The wide-awake local anesthesia no tourniquet (WALANT) has been widely used in the field of hand surgery in recent years. This surgical method has progressed to open reduction and internal fixation of distal radial fracture and radial or ulnar shaft fractures. However, there are still many unclear points for clinicians, including the perioperative subjective feedback from the patient and changes in postoperative pain. In this study, participants having forearm fractures should undergo open reduction and internal fixation were randomized to general anesthesia or WALANT. The investigators will compare the differences in perioperative subjective and objective assessments of these participants during surgery, as well as the prognosis and function after surgery.

Description:

1. Written informed consent must be obtained before any study-specific procedures are undertaken.

2. The process of the experiment A. Include participants into this study, they will be randomized into general anesthesia or WALANT group B. The maximum (toxic) dose of lidocaine was 7 mg/kg. Make distal radius fracture for an example, the solution used in the WALANT technique consisted of 20 ml of 2% lidocaine with epinephrine 1:50,000, which were mixed with normal saline to give a total of 40 ml. A set of baseline parameters, including pulse oximetry, respiratory rate, heart rate, blood pressure, respiratory rate, and oxygen saturation, was obtained during the entire surgery. At the same time, preoperative intravenous antibiotics with 1 g cefazolin were given for each patient as prophylaxis. The amount of blood loss was based upon the amount in a suction container in the operation room. In addition, the investigators will measure the participant's intraoperative subjective satisfaction and pain assessment.

C. After surgery, the participant needs to stay in the in-patient department for one day. The investigators will provide routine prophylactic antibiotics and oral pain pillar.

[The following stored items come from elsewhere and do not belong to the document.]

(* ===== verification/Telemetry.v ===== *)
(** Logging and tracing: internal/infrastructure/logger and
    internal/infrastructure/tracing over the interfaces of log/slog and
    OpenTelemetry. *)

From S2P Require Import Prelude GoStrings Errors Notification Ports.

(** ** log/slog *)
Inductive Level := LevelDebug | LevelInfo | LevelWarn | LevelError.
#[export] Instance level_eq_dec : EqDecision Level.
Proof. solve_decision. Defined.
Definition level_value (l : Level) : Z :=
  match l with LevelDebug => -4 | LevelInfo => 0 | LevelWarn => 4 | LevelError => 8 end.
Abbreviation slog_attr := (string * attr)%type.
Record Record_ := mkRecord { rec_Level : Level; rec_Message : string; rec_Attrs : list slog_attr }.
Definition AddAttrs (l : list slog_attr) (r : Record_) : Record_ :=
  mkRecord (rec_Level r) (rec_Message r) (rec_Attrs r ++ l).

(** [slog.Handler]: a handler and the lines it writes. *)
Class Handler_ (H : Type) (line : Type) := {
  Enabled : H → context → Level → bool;
  Handle_ : H → context → Record_ → list line;
  WithAttrs : H → list slog_attr → H;
  WithGroup : H → string → H;
}.
(** A line of the JSON handler: level, message and the attributes, each under
    the groups open when it was added. *)
Record json_line := mkLine { ln_level : Level; ln_msg : string; ln_attrs : list (list string * slog_attr) }.
Record JSONHandler := mkJSONHandler {
  jh_level : Level; jh_groups : list string; jh_attrs : list (list string * slog_attr) }.
Definition grouped (h : JSONHandler) (l : list slog_attr) : list (list string * slog_attr) :=
  (λ a, (jh_groups h, a)) <$> l.
#[export] Instance json_handler : Handler_ JSONHandler json_line := {|
  Enabled := λ h _ l, level_value (jh_level h) <=? level_value l;
  Handle_ := λ h _ r, [mkLine (rec_Level r) (rec_Message r) (jh_attrs h ++ grouped h (rec_Attrs r))];
  WithAttrs := λ h l, mkJSONHandler (jh_level h) (jh_groups h) (jh_attrs h ++ grouped h l);
  WithGroup := λ h name, if bool_decide (name = "") then h
                         else mkJSONHandler (jh_level h) (jh_groups h ++ [name]) (jh_attrs h) |}.
Definition NewJSONHandler (l : Level) : JSONHandler := mkJSONHandler l [] [].

(** ** logger.go *)
Record contextHandler (H : Type) := mkContextHandler { inner : H; service : string }.
Arguments mkContextHandler {H}.
Arguments inner {H}.
Arguments service {H}.

Definition contextHandler_Enabled {H line} `{Handler_ H line} (h : contextHandler H) (ctx : context)
    (level : Level) : bool := Enabled (inner h) ctx level.
Definition contextHandler_Handle {H line} `{Handler_ H line} (h : contextHandler H) (ctx : context)
    (r : Record_) : list line :=
  let r := if bool_decide (service h = "") then r else AddAttrs [("service", AttrString (service h))] r in
  let id := FromContext ctx in
  let r := if bool_decide (id = "") then r else AddAttrs [("correlation_id", AttrString id)] r in
  Handle_ (inner h) ctx r.
Definition contextHandler_WithAttrs {H line} `{Handler_ H line} (h : contextHandler H)
    (attrs : list slog_attr) : contextHandler H := mkContextHandler (WithAttrs (inner h) attrs) (service h).
Definition contextHandler_WithGroup {H line} `{Handler_ H line} (h : contextHandler H)
    (name : string) : contextHandler H := mkContextHandler (WithGroup (inner h) name) (service h).
#[export] Instance context_handler {H line} `{Handler_ H line} : Handler_ (contextHandler H) line := {|
  Enabled := contextHandler_Enabled;
  Handle_ := contextHandler_Handle;
  WithAttrs := contextHandler_WithAttrs;
  WithGroup := contextHandler_WithGroup |}.

Definition parseLevel (s : string) : Level :=
  if bool_decide (s = "debug") then LevelDebug
  else if bool_decide (s = "warn") then LevelWarn
  else if bool_decide (s = "error") then LevelError
  else LevelInfo.

Record LoggerConfig := mkLoggerConfig { lc_Level : string; lc_Service : string }.
Definition logger_New (cfg : LoggerConfig) : contextHandler JSONHandler :=
  mkContextHandler (NewJSONHandler (parseLevel (lc_Level cfg))) (lc_Service cfg).

(** [Logger.InfoContext] and its siblings. *)
Definition log_at {H line} `{Handler_ H line} (h : H) (ctx : context) (level : Level) (msg : string)
    (attrs : list slog_attr) : list line :=
  if Enabled h ctx level then Handle_ h ctx (mkRecord level msg attrs) else [].
(** [Logger.With] and [Logger.WithGroup], in the order of the calls. *)
Inductive derivation := With (attrs : list slog_attr) | Group (name : string).
Definition derive {H line} `{Handler_ H line} (h : H) (d : derivation) : H :=
  match d with
  | With [] => h
  | With attrs => WithAttrs h attrs
  | Group name => if bool_decide (name = "") then h else WithGroup h name
  end.

(** What derivations leave: the groups open, and the attributes set on the
    way, each under the groups open at its time. *)
Fixpoint groups_of (ds : list derivation) : list string :=
  match ds with
  | [] => []
  | With _ :: ds => groups_of ds
  | Group name :: ds => (if bool_decide (name = "") then [] else [name]) ++ groups_of ds
  end.
Fixpoint presets (open : list string) (ds : list derivation) : list (list string * slog_attr) :=
  match ds with
  | [] => []
  | With l :: ds => ((λ a, (open, a)) <$> l) ++ presets open ds
  | Group name :: ds => presets (open ++ if bool_decide (name = "") then [] else [name]) ds
  end.
Definition stamps (service : string) (ctx : context) : list slog_attr :=
  (if bool_decide (service = "") then [] else [("service", AttrString service)]) ++
  (if bool_decide (FromContext ctx = "") then [] else [("correlation_id", AttrString (FromContext ctx))]).

Lemma derive_json (h : contextHandler JSONHandler) ds :
  foldl derive h ds = mkContextHandler (mkJSONHandler (jh_level (inner h)) (jh_groups (inner h) ++ groups_of ds)
    (jh_attrs (inner h) ++ presets (jh_groups (inner h)) ds)) (service h).
Proof.
  revert h. induction ds as [|[[|a l]|name] ds IH]; intros [[lv gs at_] sv]; cbn [foldl].
  - by rewrite !app_nil_r.
  - apply IH.
  - rewrite IH. cbn. by rewrite <-app_assoc.
  - rewrite IH. cbn [derive groups_of presets]. destruct (decide (name = "")) as [->|Hn].
    + by rewrite !bool_decide_true, !app_nil_r by done.
    + rewrite !bool_decide_false by done. cbn. rewrite bool_decide_false by done. cbn. by rewrite <-app_assoc.
Qed.
(** Every record a logger of the project emits - whatever was derived from it -
    passes the configured level, and carries the attributes set on the way, the
    call's own, the service and, when the context has one, the correlation id. *)
Theorem records_are_stamped cfg ds ctx level msg attrs :
  log_at (foldl derive (logger_New cfg) ds) ctx level msg attrs =
  if level_value (parseLevel (lc_Level cfg)) <=? level_value level
  then [mkLine level msg (presets [] ds ++
         ((λ a, (groups_of ds, a)) <$> attrs ++ stamps (lc_Service cfg) ctx))]
  else [].
Proof.
  rewrite derive_json. unfold log_at, stamps. cbn. destruct (_ <=? _); [|done].
  unfold contextHandler_Handle. cbn. do 2 case_bool_decide; cbn; unfold grouped; cbn; by rewrite ?app_nil_r, <-?app_assoc.
Qed.
(** Once a group is open the stamps are inside it, not at the top level. *)
Lemma stamps_move_into_groups cfg name ctx : lc_Service cfg ≠ "" → name ≠ "" → FromContext ctx ≠ "" →
  log_at (foldl derive (logger_New cfg) [Group name]) ctx LevelError "m" [] =
  [mkLine LevelError "m" [([name], ("service", AttrString (lc_Service cfg)));
                          ([name], ("correlation_id", AttrString (FromContext ctx)))]].
Proof.
  intros Hs Hn Hc. rewrite records_are_stamped. unfold stamps. cbn [groups_of presets].
  rewrite !bool_decide_false by done. cbn. unfold parseLevel. by repeat case_bool_decide.
Qed.

(** ** tracing.go *)
Record TracingConfig := mkTracingConfig { tc_ServiceName : string; tc_Endpoint : string }.
(** The OpenTelemetry SDK: the global propagator and provider, a resource
    [Res], the exporter [X] and the provider [TP] built on it. *)
Class OTelSDK (G Res X TP : Type) := {
  SetTextMapPropagator : list string → G → G;
  resource_New : string → M G Res;
  otlptracegrpc_New : string → M G X;
  NewTracerProvider : X → Duration → Res → G → TP * G;
  SetTracerProvider : TP → G → G;
  tp_Shutdown : TP → M G unit;
  exp_Shutdown : X → M G unit;
}.
Section setup.
Context {G Res X TP : Type} `{OTelSDK G Res X TP}.

Definition ShutdownFunc : Type := M G unit.
Definition tracing_endpoint (cfg : TracingConfig) (getenv : string) : string :=
  if bool_decide (tc_Endpoint cfg = "") then getenv else tc_Endpoint cfg.
(** [getenv] is the value of OTEL_EXPORTER_OTLP_ENDPOINT. *)
Definition Setup (cfg : TracingConfig) (getenv : string) : M G ShutdownFunc :=
  let endpoint := tracing_endpoint cfg getenv in
  modify (SetTextMapPropagator ["tracecontext"; "baggage"]);;;
  if bool_decide (endpoint = "") then ret (ret tt) else
  let* r := wrap_err "build resource" (resource_New (tc_ServiceName cfg)) in
  let* exporter := wrap_err "build otlp exporter" (otlptracegrpc_New endpoint) in
  let* tp := (λ g, let '(tp, g) := NewTracerProvider exporter (5 * Second) r g in (Ok tp, g)) in
  modify (SetTracerProvider tp);;;
  ret (let* _ := attempt (tp_Shutdown tp) in let* _ := attempt (exp_Shutdown exporter) in ret tt).

(** Without an endpoint only the propagator is set and the shutdown does
    nothing; with one, [Setup] fails exactly when the resource or the exporter
    cannot be built, and installs no provider then; no shutdown reports an error. *)
Lemma Setup_outcomes cfg getenv g :
  let g1 := SetTextMapPropagator ["tracecontext"; "baggage"] g in
  let '(r, g') := Setup cfg getenv g in
  match r with
  | Ok shutdown =>
      (∀ g2, (shutdown g2).1 = Ok tt) ∧
      (tracing_endpoint cfg getenv = "" → g' = g1 ∧ ∀ g2, (shutdown g2).2 = g2)
  | Err e => tracing_endpoint cfg getenv ≠ "" ∧ ∃ e0,
      (e = Wrapped "build resource" e0 ∧ resource_New (tc_ServiceName cfg) g1 = (Err e0, g')) ∨
      (∃ rs g2, e = Wrapped "build otlp exporter" e0 ∧ resource_New (tc_ServiceName cfg) g1 = (Ok rs, g2) ∧
         otlptracegrpc_New (tracing_endpoint cfg getenv) g2 = (Err e0, g'))
  end.
Proof.
  unfold Setup, bind, wrap_err, map_err, modify, ret, attempt. cbn beta iota zeta.
  case_bool_decide as He; [by split|].
  destruct (resource_New _ _) as [[rs|e] g2]; cbn; [|split; [done|]; exists e; by left].
  destruct (otlptracegrpc_New _ _) as [[x|e] g3] eqn:Ex; cbn; [|split; [done|]; exists e; right; by exists rs, g2].
  destruct (NewTracerProvider _ _ _ _) as [tp g4]. split; [|done].
  intros g5. destruct (tp_Shutdown tp g5) as [? g6]. cbn. by destruct (exp_Shutdown x g6).
Qed.
End setup.

(** ** tracer.go *)

(** Spans of the OpenTelemetry API; a tracer is named after its scope. *)
Class OTelTrace (G Sp : Type) := {
  tracer_Start : string → string → G → Sp * G;
  span_SetAttributes : Sp → list slog_attr → G → G;
  (** [SetStatus(codes.Error, err.Error())] *)
  span_SetStatus : Sp → error → G → G;
  span_End : Sp → G → G;
}.
Record Tracer := mkTracer { tr_name : string }.
Definition NewTracer (name : string) : Tracer := mkTracer name.

Section tracer.
Context {G Sp : Type} `{OTelTrace G Sp}.
Definition Tracer_StartSpan (t : Tracer) (name : string) (g : G) : Sp * G := tracer_Start (tr_name t) name g.
Definition otelSpan_SetStringAttr (s : Sp) (key value : string) : G → G :=
  span_SetAttributes s [(key, AttrString value)].
Definition otelSpan_SetBoolAttr (s : Sp) (key : string) (value : bool) : G → G :=
  span_SetAttributes s [(key, AttrBool value)].
Definition otelSpan_End (s : Sp) : G → G := span_End s.

(** The open spans, innermost first, each under the position of its start among
    the observations, which is what the code's span variable holds. *)
Definition open_spans : Type := list (nat * Sp).
Fixpoint find_span (h : nat) (open : open_spans) : option Sp :=
  match open with
  | [] => None
  | (h', s) :: open => if decide (h = h') then Some s else find_span h open
  end.
Fixpoint drop_span (h : nat) (open : open_spans) : open_spans :=
  match open with
  | [] => []
  | (h', s) :: open => if decide (h = h') then open else (h', s) :: drop_span h open
  end.
(** One observation, the [pos]-th, on the API; [ts] is the tracer that starts a
    span of a given name.  [None]: an attribute, a status or an end of a span
    that is not open, or an attribute of a type the port has no setter for. *)
Definition trace_observation (ts : string → Tracer) (pos : nat) (o : observation)
    (x : open_spans * G) : option (open_spans * G) :=
  let '(open, g) := x in
  match o with
  | SpanStart name => let '(s, g) := Tracer_StartSpan (ts name) name g in Some ((pos, s) :: open, g)
  | SpanAttr h key (AttrString v) => (λ s, (open, otelSpan_SetStringAttr s key v g)) <$> find_span h open
  | SpanAttr h key (AttrBool v) => (λ s, (open, otelSpan_SetBoolAttr s key v g)) <$> find_span h open
  | SpanAttr _ _ (AttrInt _) => None
  | SpanError h e => (λ s, (open, span_SetStatus s e g)) <$> find_span h open
  | SpanEnd h => (λ s, (drop_span h open, otelSpan_End s g)) <$> find_span h open
  | _ => Some x
  end.
(** The observations of a run, from position [pos] on. *)
Fixpoint trace_all (ts : string → Tracer) (pos : nat) (l : list observation) (x : open_spans * G)
    : option (open_spans * G) :=
  match l with
  | [] => Some x
  | o :: l => trace_observation ts pos o x ≫= trace_all ts (S pos) l
  end.
End tracer.

(** ** [ports.NoopTracer] (internal/ports/tracing.go), the tracer of a use case
    that was given none. *)
Section noop.
Context {G : Type}.
Definition NoopTracer_StartSpan (name : string) (g : G) : unit * G := (tt, g).
Definition noopSpan_SetStringAttr (s : unit) (key value : string) (g : G) : G := g.
Definition noopSpan_SetBoolAttr (s : unit) (key : string) (value : bool) (g : G) : G := g.
Definition noopSpan_End (s : unit) (g : G) : G := g.
#[local] Instance noop_trace : OTelTrace G unit := {|
  tracer_Start := λ _, NoopTracer_StartSpan;
  span_SetAttributes := λ s attrs g,
    foldl (λ g a, match a.2 with
                  | AttrString v => noopSpan_SetStringAttr s a.1 v g
                  | AttrBool b => noopSpan_SetBoolAttr s a.1 b g
                  | _ => g
                  end) g attrs;
  (** ports.Span has no status; the no-op span of the OpenTelemetry API ignores it *)
  span_SetStatus := λ _ _ g, g;
  span_End := noopSpan_End |}.
(** Whatever a run does with its spans, the no-op tracer leaves no trace. *)
Lemma noop_records_nothing ts pos l open (g : G) open' g' :
  trace_all ts pos l (open, g) = Some (open', g') → g' = g.
Proof.
  revert pos open g. induction l as [|o l IH]; intros pos open g; [by intros [= -> ->]|].
  cbn [trace_all]. intros ([open1 g1] & E & H'%IH)%bind_Some. subst g'.
  destruct o as [| | | | | | |name|h key [v|v|v]|h e|h]; cbn in E; try (by simplify_eq);
    apply fmap_Some in E as (s & _ & E); by simplify_eq/=.
Qed.
End noop.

Postoperative pain, sensory, and motor function assessment.

Recruitment information / eligibility

• Status: Recruiting
• Enrollment: 60
• Est. completion date: December 31, 2020
• Est. primary completion date: December 31, 2020
• Accepts healthy volunteers: No
• Gender: All
• Age group: 20 Years to 99 Years

Eligibility

Inclusion Criteria:

• Patients with a mature skeleton having a radial fracture

Exclusion Criteria:

• Patients having multiple trauma and need to undergo open reduction and internal fixation surgery

• Patients having a concomitant intracranial injury

• Pathological fracture

• Patients refused to be randomized into general anesthesia or WALANT group

• Patients have a history of allergy to anesthetic drugs

Related Conditions & MeSH terms

• Fractures, Bone
• Radius Fracture Distal
• Radius Fractures
• WALANT

Intervention

Procedure:
• Distal radius fracture plating surgery
We performed open reduction and plating surgery for the distal radius fracture.

Locations

Country	Name	City	State
Taiwan	Kaohsiung Municipal Siaogang Hospital	Kaohsiung

Sponsors (1)

Lead Sponsor	Collaborator
Kaohsiung Medical University

Country where clinical trial is conducted

Taiwan, 

Outcome

Type	Measure	Description	Time frame	Safety issue
Primary	Blood pressure	Intraoperative mean arterial pressure	The outcome will be measured intraoperatively.
Primary	Heart rate	Intraoperative heart rate	The outcome will be measured intraoperatively.
Secondary	Pain scale	Numeric rating scale (NRS) for pain	The NRS was recorded in seven times perioperativley, namely before surgery (T0) and at the time of injection of local anesthesia (T1), skin incision (T2), fracture reduction (T3), plating and screwing (T4), skin closure (T5), and surgery completion (T6).